• Problem
Each record is to be given again precisely as written.
▶
Lemma run_view objs h node :
  let v := view (cache_run objs h) node in
  view_nrt v = known objs node (reverse h) /\
  (forall key, default ∅ (view_assumed v) !! key = held node key (reverse h)) /\
  (is_Some (view_foreign v) <-> foreign_seen objs node (reverse h) = true).
Proof.
  cbv zeta. induction h as [|e h IH] using rev_ind.
  { cbn. split; [apply new_store_lookup|]. split; [intros; by rewrite lookup_empty|].
    rewrite lookup_empty. split; [by intros []|done]. }
  rewrite run_snoc, reverse_snoc. destruct IH as (Hk & Hh & Hf). set (ov := cache_run objs h) in *.
  destruct e as [n p|n p|n p|n p|m o|us]; cbn [cache_step known held foreign_seen].
  - split; [done|]. split; [|done]. intros key. cbn. specialize (Hh key). cbn in Hh.
    destruct (decide (n = node)) as [->|Hn].
    + rewrite lookup_insert_eq, (bool_decide_eq_true_2 (node = node)) by done. cbn.
      destruct (decide (store_key p = key)) as [<-|Hs].
      * by rewrite lookup_insert_eq, bool_decide_eq_true_2.
      * by rewrite lookup_insert_ne, bool_decide_eq_false_2.
    + by rewrite lookup_insert_ne, (bool_decide_eq_false_2 (n = node)).
  - split; [done|]. split; [|done]. intros key. cbn. specialize (Hh key). cbn in Hh.
    destruct (decide (n = node)) as [->|Hn].
    + rewrite lookup_alter_eq, (bool_decide_eq_true_2 (node = node)) by done. cbn [andb].
      destruct (assumedResources ov !! node) as [rs|]; cbn in *.
      * destruct (decide (store_key p = key)) as [<-|Hs].
        -- by rewrite lookup_delete_eq, bool_decide_eq_true_2.
        -- by rewrite lookup_delete_ne, bool_decide_eq_false_2.
      * case_bool_decide; [by rewrite lookup_empty|done].
    + by rewrite lookup_alter_ne, (bool_decide_eq_false_2 (n = node)).
  - done.
  - cbn [NodeHasForeignPods over_reserve_cache]. case_bool_decide as Hkn.
    + split; [done|]. split; [done|]. cbn. unfold Incr. destruct (decide (n = node)) as [->|Hn].
      * cbn in Hk. rewrite Hk in Hkn. rewrite lookup_insert_eq, !bool_decide_eq_true_2 by done. by split; [|eauto].
      * rewrite lookup_insert_ne, (bool_decide_eq_false_2 (n = node)) by done. cbn. exact Hf.
    + split; [done|]. split; [done|]. rewrite Hf. destruct (decide (n = node)) as [->|Hn].
      * cbn in Hk. rewrite Hk in Hkn. by rewrite (bool_decide_eq_false_2 (is_Some _)), andb_false_r.
      * by rewrite (bool_decide_eq_false_2 (n = node)).
  - destruct (process_event_view m o ov node) as (-> & -> & ->). done.
  - rewrite flush_view. destruct (last_named node us) as [u|]; [|done].
    cbn. split; [done|]. split; [intros; by rewrite lookup_empty|]. split; [by intros []|done].
Qed.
◀
• Result
Lemma run_view objs h node :
  let v := view (cache_run objs h) node in
  view_nrt v = known objs node (reverse h) /\
  (forall key, default ∅ (view_assumed v) !! key = held node key (reverse h)) /\
  (is_Some (view_foreign v) <-> foreign_seen objs node (reverse h) = true).
Proof.
  cbv zeta. induction h as [|e h IH] using rev_ind.
  { cbn. split; [apply new_store_lookup|]. split; [intros; by rewrite lookup_empty|].
    rewrite lookup_empty. split; [by intros []|done]. }
  rewrite run_snoc, reverse_snoc. destruct IH as (Hk & Hh & Hf). set (ov := cache_run objs h) in *.
  destruct e as [n p|n p|n p|n p|m o|us]; cbn [cache_step known held foreign_seen].
  - split; [done|]. split; [|done]. intros key. cbn. specialize (Hh key). cbn in Hh.
    destruct (decide (n = node)) as [->|Hn].
    + rewrite lookup_insert_eq, (bool_decide_eq_true_2 (node = node)) by done. cbn.
      destruct (decide (store_key p = key)) as [<-|Hs].
      * by rewrite lookup_insert_eq, bool_decide_eq_true_2.
      * by rewrite lookup_insert_ne, bool_decide_eq_false_2.
    + by rewrite lookup_insert_ne, (bool_decide_eq_false_2 (n = node)).
  - split; [done|]. split; [|done]. intros key. cbn. specialize (Hh key). cbn in Hh.
    destruct (decide (n = node)) as [->|Hn].
    + rewrite lookup_alter_eq, (bool_decide_eq_true_2 (node = node)) by done. cbn [andb].
      destruct (assumedResources ov !! node) as [rs|]; cbn in *.
      * destruct (decide (store_key p = key)) as [<-|Hs].
        -- by rewrite lookup_delete_eq, bool_decide_eq_true_2.
        -- by rewrite lookup_delete_ne, bool_decide_eq_false_2.
      * case_bool_decide; [by rewrite lookup_empty|done].
    + by rewrite lookup_alter_ne, (bool_decide_eq_false_2 (n = node)).
  - done.
  - cbn [NodeHasForeignPods over_reserve_cache]. case_bool_decide as Hkn.
    + split; [done|]. split; [done|]. cbn. unfold Incr. destruct (decide (n = node)) as [->|Hn].
      * cbn in Hk. rewrite Hk in Hkn. rewrite lookup_insert_eq, !bool_decide_eq_true_2 by done. by split; [|eauto].
      * rewrite lookup_insert_ne, (bool_decide_eq_false_2 (n = node)) by done. cbn. exact Hf.
    + split; [done|]. split; [done|]. rewrite Hf. destruct (decide (n = node)) as [->|Hn].
      * cbn in Hk. rewrite Hk in Hkn. by rewrite (bool_decide_eq_false_2 (is_Some _)), andb_false_r.
      * by rewrite (bool_decide_eq_false_2 (n = node)).
  - destruct (process_event_view m o ov node) as (-> & -> & ->). done.
  - rewrite flush_view. destruct (last_named node us) as [u|]; [|done].
    cbn. split; [done|]. split; [intros; by rewrite lookup_empty|]. split; [by intros []|done].
Qed.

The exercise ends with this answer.